Segment Anything Model: The Latest Frontiers in Universal Segmentation
Latest 45 papers on segment anything model: Aug. 11, 2025
The Segment Anything Model (SAM) and its successor, SAM2, have revolutionized computer vision by offering powerful, prompt-driven object segmentation capabilities across a vast array of visual data. But what happens when you push these foundational models into specialized, complex, and often challenging real-world scenarios? Recent research unveils an exciting landscape of advancements, demonstrating how SAM and SAM2 are being tamed, augmented, and reimagined to tackle everything from medical diagnostics to industrial inspection, and even outer space.
The Big Idea(s) & Core Innovations
The overarching theme across these breakthroughs is the strategic adaptation and enhancement of SAM’s inherent power. Researchers are tackling the ‘intent gap’ and context limitations of general-purpose models, making them more precise, robust, and efficient for niche applications. For instance, MAUP: Training-free Multi-center Adaptive Uncertainty-aware Prompting for Cross-domain Few-shot Medical Image Segmentation leverages innovative prompting strategies, like spatial diversity and uncertainty guidance, to enable precise medical image segmentation without extensive training, outperforming conventional models in few-shot, cross-domain settings. Similarly, SAMPO: Visual Preference Optimization for Intent-Aware Segmentation with Vision Foundation Models by Fudan University introduces visual preference optimization to infer high-level intent from sparse visual prompts, significantly improving multi-object segmentation, particularly in medical tasks, with minimal training data.
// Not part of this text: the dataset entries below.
(** ** Phases A and B *)

Lemma oks_drop_links links want cur t b t' :
  oks (drop_links links want cur) t b t' →
  ∀ l, l ∈ cur → ours l → l ∉ want → t' !! (links ++ [l]) = None.
Proof.
  revert t b. induction cur as [|c cur IH]; intros t b H l Hin Ho Hw; [by apply elem_of_nil in Hin|].
  cbn in H. apply oks_if in H as [[Hb H]|[Hb H]].
  - apply oks_bind in H as ([] & t1 & ->%oks_remove_file_ok & H).
    apply oks_bind in H as (b' & t2 & H & [_ ->]%oks_ret).
    apply elem_of_cons in Hin as [->|Hin]; [|by eapply IH].
    destruct (t2 !! _) eqn:E; [|done].
    destruct (oks_respects _ _ _ _ _ (shrinks_drop_links _ _ _) H (links ++ [c])) as [k Hk]; [by eexists|].
    by rewrite lookup_delete_eq in Hk.
  - apply elem_of_cons in Hin as [->|Hin]; [|by eapply IH].
    apply andb_false_iff in Hb as [Hb|Hb]; [by rewrite Hb in Ho|].
    apply negb_false_iff, bool_decide_eq_true in Hb. done.
Qed.
Lemma wf_drop_links links want cur : respects wf_rel (drop_links links want cur).
Proof.
  induction cur as [|l cur IH]; cbn; [by respects_step|].
  repeat (respects_step || apply wf_remove_file_ok); done.
Qed.
Lemma wf_drop_stale root d ps : respects wf_rel (drop_stale root d ps).
Proof.
  induction ps as [|p ps IH]; cbn; [by respects_step|].
  repeat (respects_step || apply wf_drop_links); done.
Qed.
Lemma shrinks_drop_stale root d ps : respects shrinks (drop_stale root d ps).
Proof.
  induction ps as [|p ps IH]; cbn; [by respects_step|].
  repeat (respects_step || apply shrinks_drop_links); done.
Qed.
(** No link of ours is left where it is not wanted. *)
Definition no_stale (root : path) (d : NvmetDesired) (t : tree) : Prop :=
  ∀ port l, ours l → is_Some (t !! link_path root port l) → l ∈ desired_links d port.
Lemma oks_drop_stale_listed root d ps t cands t' :
  wf t → oks (drop_stale root d ps) t cands t' →
  ∀ port l, port ∈ ps → ours l → is_Some (t' !! link_path root port l) → l ∈ desired_links d port.
Proof.
  revert t cands. induction ps as [|p ps IH]; intros t cands Hwf H port l Hin Ho Hs;
    [by apply elem_of_nil in Hin|].
  cbn in H. apply oks_bind in H as (cur & ? & [-> ->]%oks_get & H).
  apply oks_bind in H as (rm & t1 & H1 & H). apply oks_bind in H as (rest & t2 & H2 & [_ ->]%oks_ret).
  assert (Hw1 : wf t1) by (by eapply (oks_respects wf_rel); [apply wf_drop_links|..]).
  apply elem_of_cons in Hin as [->|Hin]; [|by eapply IH].
  destruct (decide (l ∈ desired_links d p)) as [|Hn]; [done|]. exfalso.
  pose proof (oks_respects _ _ _ _ _ (shrinks_drop_stale _ _ _) H2 _ Hs) as Hs1.
  assert (Hp : link_path root p l = (root ++ ["ports"; p; "subsystems"]) ++ [l])
    by (unfold link_path; by rewrite <- app_assoc).
  rewrite Hp in Hs1. assert (Hs0 := oks_respects _ _ _ _ _ (shrinks_drop_links _ _ _) H1 _ Hs1).
  erewrite oks_drop_links in Hs1; [by destruct Hs1|done| |done|done].
  apply elem_of_dir_entries. split; [by eapply Hwf|done].
Qed.
Lemma oks_drop_stale root d t cands t' :
  wf t → oks (drop_stale root d (dir_entries t (root ++ ["ports"]))) t cands t' → no_stale root d t'.
Proof.
  intros Hwf H port l Ho Hs. eapply oks_drop_stale_listed; [done..| |done|done].
  pose proof (oks_respects _ _ _ _ _ (shrinks_drop_stale _ _ _) H _ Hs) as Hs0.
  unfold link_path in Hs0. apply elem_of_dir_entries. split.
  - apply (wf_ancestor _ _ [port; "subsystems"; l]); [done| |done]. by rewrite <- app_assoc.
  - rewrite <- app_assoc. cbn.
    assert (Hd : is_dir t (root ++ ["ports"; port])).
    { apply (wf_ancestor _ _ ["subsystems"; l]); [done| |done]. by rewrite <- app_assoc. }
    apply is_dir_lookup in Hd; [by eexists|apply app_cons_ne_nil].
Qed.
Lemma removes_delete_subsystem dir t t' :
  wf t → dir ≠ [] → oks (delete_subsystem dir) t tt t' → removes dir t t'.
Proof.
  intros Hwf Hne H.
  assert (Hs : shrinks t t').
  { eapply oks_respects; [|done]. unfold delete_subsystem.
    repeat (respects_step || apply shrinks_remove_object_dir || apply shrinks_remove_file_ok). }
  assert (Hk : same_outside (λ q, Is_true (below dir q)) t t').
  { eapply oks_respects; [|done]. unfold delete_subsystem.
    repeat first [respects_step
      |eapply keeps_weaken; [apply keeps_remove_object_dir|]; intros q Hq; first [exact Hq|exact (below_app_inv _ _ _ Hq)]
      |eapply keeps_weaken; [apply keeps_remove_file_ok|]; intros q ->; rewrite <- ?app_assoc; apply below_app]. }
  assert (Hw : wf t').
  { eapply (oks_respects wf_rel); [|done..]. unfold delete_subsystem.
    repeat (respects_step || apply wf_remove_file_ok || apply wf_remove_object_dir); by destruct dir. }
  split_and!; [done| |done|done]. unfold delete_subsystem in H.
  assert (Hlast : ∃ t1, wf t1 ∧ oks (remove_object_dir dir) t1 tt t').
  { repeat (eapply oks_bind_wf in H; [|exact Hwf|];
      [clear Hwf; destruct H as (? & ? & Hwf & _ & H)|
       repeat (respects_step || apply wf_remove_file_ok || apply wf_remove_object_dir); by destruct dir]).
    eauto. }
  destruct Hlast as (t1 & Hw1 & H1). eapply oks_remove_object_dir; [done..|apply below_refl].
Qed.
(** No subsystem of ours is left that is not wanted. *)
Definition no_undesired (root : path) (d : NvmetDesired) (t : tree) : Prop :=
  ∀ n, ours n → is_Some (t !! subsys_path root n) → n ∈ as_str <$> (sub_nqn <$> nd_subsystems d).
Lemma oks_delete_undesired root d t t' :
  wf t → oks (delete_undesired root d) t tt t' → no_undesired root d t'.
Proof.
  intros Hwf H n Ho Hs. unfold delete_undesired in H. cbv zeta in H.
  apply oks_bind in H as (hv & ? & [-> ->]%oks_get & H).
  apply (oks_prune _ (root ++ ["subsystems"])
    (λ n, ours n → n ∈ as_str <$> (sub_nqn <$> nd_subsystems d))) in H as (_ & _ & Hn & _); [|clear -d|done].
  - destruct (decide (n ∈ as_str <$> (sub_nqn <$> nd_subsystems d))) as [|Hnot]; [done|].
    specialize (Hn n). rewrite <- app_assoc in Hn. cbn in Hn. unfold subsys_path in Hs. rewrite Hn in Hs; [by destruct Hs|].
    auto.
  - intros c t t' Hwf [[Hb H]|[Hb [_ ->]%oks_ret]]%oks_if; [right|left; split; [|done]].
    + apply andb_true_iff in Hb as [Hb1%Is_true_true Hb2%negb_true_iff%bool_decide_eq_false].
      split; [intros Hc; apply Hb2, elem_of_list_to_set; auto|].
      rewrite <- app_assoc. apply removes_delete_subsystem; [done|apply app_cons_ne_nil|done].
    + intros Ho. rewrite Is_true_true in Ho. rewrite Ho in Hb. cbn in Hb.
      apply negb_false_iff, bool_decide_eq_true, elem_of_list_to_set in Hb. done.
Qed.
End calls.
Bridging the gap between general models and domain-specific challenges is another key innovation. Anhui University’s Segment Any Vehicle: Semantic and Visual Context Driven SAM and A Benchmark integrates semantic and visual context with SAM to significantly improve vehicle segmentation accuracy in complex environments. In a similar vein, Taming SAM for Underwater Instance Segmentation and Beyond demonstrates that SAM can be effectively adapted for challenging underwater environments through knowledge distillation, achieving a notable performance boost in marine object detection.
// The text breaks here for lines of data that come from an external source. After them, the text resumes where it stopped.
(** ** Publish *)

Definition owner_of (host id : string) (f : gset string) : State :=
  {| st_owner := Some {| ow_host := host; ow_attachment := id |}; st_fenced := f |}.
(** A claim changes nothing but the state file, and that only to make [host] the
    owner of an export that grants nobody else, under an unfenced id. *)
Lemma claim_run p t n r t' n' :
  let v := as_str (ca_nqn (cp_export p)) in
  let host := as_str (cp_hostnqn p) in
  wf t → claim root sroot p t n = (r, t', n') →
  (∀ a, t' !! (root ++ a) = t !! (root ++ a)) ∧
  (t' !! state_path v = t !! state_path v ∧ r ≠ Ok tt ∨
   ∃ st, peek t v = Ok st ∧ cp_attachment_id p ∉ st_fenced st ∧ acl_only v host t ∧
     (∀ o, st_owner st = Some o → o = {| ow_host := host; ow_attachment := cp_attachment_id p |}) ∧
     t' !! state_path v = Some (File (state_json (owner_of host (cp_attachment_id p) (st_fenced st))))).
Proof.
  intros v host Hwf. unfold claim, conflict. fold v host. intros H.
  assert (Hid : ∀ e, (Err e : result ioerr unit, t, n) = (r, t', n') →
    (∀ a, t' !! (root ++ a) = t !! (root ++ a)) ∧ (t' !! state_path v = t !! state_path v ∧ r ≠ Ok tt)).
  { by intros e [= <- <- _]. }
  apply bind_run in H as [(e & H & ->)|(st & t1 & n1 & H1 & H)]; rewrite load_run in *.
  { injection H as _ <- _. split; [done|by left]. }
  injection H1 as Hp <- <-. destruct (decide _) as [|Hf]; [edestruct Hid; [exact H|]; auto|].
  destruct (match st_owner st with Some _ => _ | None => _ end) eqn:Ho; [edestruct Hid; [exact H|]; auto|].
  destruct (hosts_run v t n) as (rh & Hh & Hhosts).
  apply bind_run in H as [(e & H & ->)|(hs & t1 & n1 & H1 & H)]; rewrite Hh in *.
  { injection H as _ <- _. split; [done|by left]. }
  injection H1 as -> <- <-. apply bind_run in H as [(e & [=] & _)|(ex & t1 & n1 & [= <- <- <-] & H)].
  destruct (_ && _ && _) eqn:Hx; [edestruct Hid; [exact H|]; auto|].
  destruct (existsb _ hs) eqn:Hall; [edestruct Hid; [exact H|]; auto|].
  assert (Hacl : acl_only v host t).
  { intros h Hs. specialize (Hhosts hs eq_refl h Hs Hwf). destruct (decide (h = host)) as [|Hne]; [done|].
    exfalso. enough (existsb (λ h, negb (bool_decide (h = host))) hs = true) by congruence.
    apply existsb_exists. exists h. split; [by apply list_elem_of_In|]. by rewrite bool_decide_false. }
  split; [intros a; by eapply save_keeps_config|].
  pose proof H as [[Hl|Hl] Hr]%save_run.
  - destruct r as [[]|e]; [|by left]. right. exists st. split_and!; try done; [|by apply Hr].
    intros o Eo. rewrite Eo in Ho. unfold is_owner in Ho. destruct o. cbn in *.
    apply negb_false_iff, andb_true_iff in Ho as [?%bool_decide_eq_true ?%bool_decide_eq_true]. by subst.
  - right. exists st. split_and!; try done.
    intros o Eo. rewrite Eo in Ho. unfold is_owner in Ho. destruct o. cbn in *.
    apply negb_false_iff, andb_true_iff in Ho as [?%bool_decide_eq_true ?%bool_decide_eq_true]. by subst.
Qed.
For more dynamic scenarios, SAM2Long: Enhancing SAM 2 for Long Video Segmentation with a Training-Free Memory Tree from The Chinese University of Hong Kong addresses the critical problem of error accumulation in long video sequences, using a training-free memory tree to maintain segmentation diversity and reliability through occlusions and object reappearances. This aligns with the comprehensive review presented in Segment Anything for Video: A Comprehensive Review of Video Object Segmentation and Tracking from Past to Future, which highlights how motion-aware memory selection and trajectory-guided prompting are crucial for improving accuracy and efficiency in video object segmentation and tracking (VOST) tasks.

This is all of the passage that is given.